_LISTED RECORDS_
^^^^

Lemma sctp_caps_same v v' : validateSctpCapabilities v = Ok v' → v' = v.
Proof. unfold validateSctpCapabilities. intros E. bind_inv. done. Qed.

Lemma load_rtp_ok d router native d' r : load_rtp d router native = (d', r) →
  d_loaded d' = d_loaded d ∧ (r = None → (∃ v, validateRtpCapabilities v = Ok router) → ∃ ext, negotiated_by d' ext).
Proof.
  unfold load_rtp. intros E. destruct (validateRtpCapabilities native) as [n|] eqn:En; [|by simplify_eq].
  destruct (getExtendedRtpCapabilities _ _ n router) as [ext|] eqn:Ex; [|by simplify_eq].
  destruct (validateRtpCapabilities (getRecvRtpCapabilities ext)) as [recv|] eqn:Er; simplify_eq; [|done].
  split; [done|]. intros _ [v Hv]. exists ext. split_and!; try done. by exists native, v, n, router.
Qed.

Lemma dev_step_linv s e : linv s → match e with DvLoad _ => ds_loading s = [] | _ => True end → linv (dev_step s e).
Proof.
  intros Hi He. pose proof Hi as [H1 H2 H3 H4]. destruct e as [router|i native|i sctp|i e]; cbn [dev_step].
  - unfold load_start. destruct (d_loaded (ds_device s)) eqn:El; [split; cbn; try done; by rewrite El in *|].
    destruct (validateRtpCapabilities router) as [r|] eqn:Er; split; cbn; rewrite ?He, ?El in *; try done.
    + right. eauto.
    + intros r' [= <-]. eauto.
  - destruct H1 as [Hl|[El [l Hl]]]; rewrite Hl in *; [done|]. destruct i as [|i]; [|done]. cbn [lookup list_lookup].
    destruct l as [router|]; [|done]. destruct (load_rtp _ _ _) as [d r] eqn:E. destruct (load_rtp_ok _ _ _ _ _ E) as [Ed Hok].
    destruct r as [err|]; split; cbn; rewrite ?Hl, ?Ed, ?El; cbn; try done; try (by left).
    + right. eauto.
    + intros _. by apply Hok, H2.
  - destruct H1 as [Hl|[El [l Hl]]]; rewrite Hl in *; [done|]. destruct i as [|i]; [|done]. cbn [lookup list_lookup].
    destruct l as [router|]; [done|]. destruct (H3 eq_refl) as [ext Hext].
    unfold load_sctp. destruct (validateSctpCapabilities sctp) as [v|] eqn:Ev; cbn; split; cbn; rewrite ?Hl, ?El; try done; try (by left).
    intros _. exists ext. split; [exact Hext|]. apply sctp_caps_same in Ev as E. by subst v.
  - destruct H1 as [Hl|[El [l Hl]]]; rewrite Hl in *; [done|]. destruct i as [|i]; [|done]. cbn.
    split; cbn; rewrite ?Hl, ?El; try done. by left.
Qed.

^^^^

_PROBLEM STATEMENT_
With the line containing "destruct (validateRtpCapabilities router)" as the last one, please set down exactly the lines of the records above from their very first line, and nothing more.

_OUTPUT OF THE EXERCISE_
Lemma sctp_caps_same v v' : validateSctpCapabilities v = Ok v' → v' = v.
Proof. unfold validateSctpCapabilities. intros E. bind_inv. done. Qed.

Lemma load_rtp_ok d router native d' r : load_rtp d router native = (d', r) →
  d_loaded d' = d_loaded d ∧ (r = None → (∃ v, validateRtpCapabilities v = Ok router) → ∃ ext, negotiated_by d' ext).
Proof.
  unfold load_rtp. intros E. destruct (validateRtpCapabilities native) as [n|] eqn:En; [|by simplify_eq].
  destruct (getExtendedRtpCapabilities _ _ n router) as [ext|] eqn:Ex; [|by simplify_eq].
  destruct (validateRtpCapabilities (getRecvRtpCapabilities ext)) as [recv|] eqn:Er; simplify_eq; [|done].
  split; [done|]. intros _ [v Hv]. exists ext. split_and!; try done. by exists native, v, n, router.
Qed.

Lemma dev_step_linv s e : linv s → match e with DvLoad _ => ds_loading s = [] | _ => True end → linv (dev_step s e).
Proof.
  intros Hi He. pose proof Hi as [H1 H2 H3 H4]. destruct e as [router|i native|i sctp|i e]; cbn [dev_step].
  - unfold load_start. destruct (d_loaded (ds_device s)) eqn:El; [split; cbn; try done; by rewrite El in *|].
    destruct (validateRtpCapabilities router) as [r|] eqn:Er; split; cbn; rewrite ?He, ?El in *; try done.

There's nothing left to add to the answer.